Lemma Inv_init hs :
  Inv hs {| processedDevVulns := ∅;
            units := (fun h => (h, qualys.Detections h)) <$> hs;
            sentOut := [] |}.
Proof.
  split; simpl.
  - constructor.
  - intros e He. by apply elem_of_nil in He.
  - intros e He. by apply elem_of_nil in He.
  - intros i h ds Hi. apply list_lookup_fmap_Some in Hi as (h' & [= -> ->] & Hh).
    split; [by eapply list_elem_of_lookup_2|done].
Qed.

Lemma units_insert_inv (hs : list QHost) (us : list (QHost * list QHostDetection)) i h ds ds' :
  us !! i = Some (h, ds) ->
  (forall d, d ∈ ds' -> d ∈ ds) ->
  (forall j h0 ds0, us !! j = Some (h0, ds0) ->
                    h0 ∈ hs /\ forall d, d ∈ ds0 -> d ∈ qualys.Detections h0) ->
  forall j h0 ds0, <[i := (h, ds')]> us !! j = Some (h0, ds0) ->
                   h0 ∈ hs /\ forall d, d ∈ ds0 -> d ∈ qualys.Detections h0.
Proof.
  intros Hi Hsub Hall j h0 ds0 Hj.
  destruct (decide (i = j)) as [->|Hne].
  - rewrite list_lookup_insert_eq in Hj by (by eapply lookup_lt_Some).
    injection Hj as <- <-. destruct (Hall _ _ _ Hi) as [? Hd]. split; [done|].
    intros d Hd'. by apply Hd, Hsub.
  - rewrite list_lookup_insert_ne in Hj by done. by eapply Hall.
Qed.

====================

Wherever the string "split" appears in a line above, copy that line.

  split; simpl.
    split; [by eapply list_elem_of_lookup_2|done].
    injection Hj as <- <-. destruct (Hall _ _ _ Hi) as [? Hd]. split; [done|].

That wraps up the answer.